- Born: 1970 (age 55–56)
- Education: Stanford University, San Jose State University
- Known for: Performance art, video art

= Wura-Natasha Ogunji =

Wura-Natasha Ogunji (born 1970) is an artist and performer based in Lagos, Nigeria and Austin, Texas; she is of Nigerian descent.

==Education==
Ogunji received a BA from Stanford University in 1992 and a MFA from San Jose State University in 1998.

==Work and career==
Ogunji works in a variety of mediums but is best known for her performative and video-based works. Her artistic themes include physicality and the body, and our relationship to space, memory, and history. Her recent work deals with women occupying the public space of Lagos. Recently, she also started incorporating thread, graphic, and ink to create pieces showcasing the physicality of a woman's body.

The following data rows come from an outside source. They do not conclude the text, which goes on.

Lemma sum_readings_exact (reading : nat -> Z) (lo hi : Z) :
  (0 <= lo)%Z -> (hi <= 4095)%Z ->
  (forall i, i < 10 -> (lo <= reading i <= hi)%Z) ->
  Battery.sum_readings reading
  = (reading 0%nat + reading 1%nat + reading 2%nat + reading 3%nat + reading 4%nat
     + reading 5%nat + reading 6%nat + reading 7%nat + reading 8%nat + reading 9%nat)%Z /\
  (10 * lo <= Battery.sum_readings reading <= 10 * hi)%Z.
Proof.
  intros Hlo Hhi Hr. unfold Battery.sum_readings. cbn [seq fold_left].
  pose proof (Hr 0 ltac:(lia)). pose proof (Hr 1 ltac:(lia)).
  pose proof (Hr 2 ltac:(lia)). pose proof (Hr 3 ltac:(lia)).
  pose proof (Hr 4 ltac:(lia)). pose proof (Hr 5 ltac:(lia)).
  pose proof (Hr 6 ltac:(lia)). pose proof (Hr 7 ltac:(lia)).
  pose proof (Hr 8 ltac:(lia)). pose proof (Hr 9 ltac:(lia)).
  rewrite !Z.add_0_l.
  rewrite (Z.mod_small (reading 0%nat)) by lia.
  rewrite (Z.mod_small (_ + reading 1%nat)) by lia.
  rewrite (Z.mod_small (_ + reading 2%nat)) by lia.
  rewrite (Z.mod_small (_ + reading 3%nat)) by lia.
  rewrite (Z.mod_small (_ + reading 4%nat)) by lia.
  rewrite (Z.mod_small (_ + reading 5%nat)) by lia.
  rewrite (Z.mod_small (_ + reading 6%nat)) by lia.
  rewrite (Z.mod_small (_ + reading 7%nat)) by lia.
  rewrite (Z.mod_small (_ + reading 8%nat)) by lia.
  rewrite (Z.mod_small (_ + reading 9%nat)) by lia.
  split; [reflexivity|lia].
Qed.

(** X28.  With 12-bit readings the sum in [SelfTest_Battery] does not wrap
    and the average lies between the smallest and the largest reading. *)
Theorem battery_average_bounds (reading : nat -> Z) (lo hi : Z) :
  (0 <= lo)%Z ->
  (hi <= 4095)%Z ->
  (forall i, i < 10 -> (lo <= reading i <= hi)%Z) ->
  Battery.sum_readings reading
  = (reading 0%nat + reading 1%nat + reading 2%nat + reading 3%nat + reading 4%nat
     + reading 5%nat + reading 6%nat + reading 7%nat + reading 8%nat + reading 9%nat)%Z /\
  (lo <= Battery.average reading <= hi)%Z.
Proof.
  intros Hlo Hhi Hr.
  destruct (sum_readings_exact reading lo hi Hlo Hhi Hr) as [Hs Hb].
  split; [exact Hs|]. unfold Battery.average.
  split; [apply Z.div_le_lower_bound; lia|].
  apply Z.div_le_upper_bound; lia.
Qed.

(** X29.  In binary32, with 12-bit readings, [SelfTest_Battery] returns 1
    exactly when the average count is between 1862 and 2667, that is when
    the ten readings add up to between 18620 and 26679. *)
Theorem SelfTest_Battery_window (reading : nat -> Z) :
  (forall i, i < 10 -> (0 <= reading i <= 4095)%Z) ->
  snd (Battery.SelfTest_Battery reading)
  = (if ((1862 <=? Battery.average reading)%Z
         && (Battery.average reading <=? 2667)%Z) then 1 else 0)%Z /\
  (snd (Battery.SelfTest_Battery reading) = 1%Z <->
   (18620 <= Battery.sum_readings reading <= 26679)%Z).
Proof.
  intros Hr.
  destruct (sum_readings_exact reading 0%Z 4095%Z ltac:(lia) ltac:(lia) Hr)
    as [_ Hb].
  assert (Ha : (0 <= Battery.average reading <= 4095)%Z).
  { unfold Battery.average. split; [apply Z.div_pos; lia|].
    apply Z.div_le_upper_bound; lia. }
  unfold Battery.SelfTest_Battery. cbn [snd].
  rewrite battery_window by exact Ha. split; [reflexivity|].
  unfold Battery.average in *.
  set (q := (Battery.sum_readings reading / 10)%Z) in *.
  pose proof (Z.div_mod (Battery.sum_readings reading) 10 ltac:(lia)) as Hdm.
  pose proof (Z.mod_pos_bound (Battery.sum_readings reading) 10 ltac:(lia)).
  fold q in Hdm.
  destruct (Z.leb_spec 1862 q); destruct (Z.leb_spec q 2667);
    cbn [andb]; split; intros; lia.
Qed.

Lemma battery_monotone_table :
  forallb (fun n =>
    SFleb (Battery.voltage_of (Z.of_nat n)) (Battery.voltage_of (Z.of_nat (S n))))
    (seq 0 4095) = true.
Proof. vm_compute. reflexivity. Qed.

Ogunji has been a visiting lecturer at the Center for Art of Africa and its Diasporas (CAAD) at the University of Texas at Austin and was awarded the Guggenheim Fellowship in 2012. Her work has been featured in exhibitions at the Seattle Art Museum, Brooklyn Art Museum, Menil Collection, Louisiana Museum of Modern Art, Musée d’Art Moderne de la Ville de Paris, and the Palais de Tokyo. Throughout her career, she has also participated in art events such as the Biennale of Sydney, Stellenbosch Triennale, Bienal de São Paulo, and the Kochi-Muziris Biennale.

In 2023, Ogunji made her New York Solo debut at the Fridman Gallery.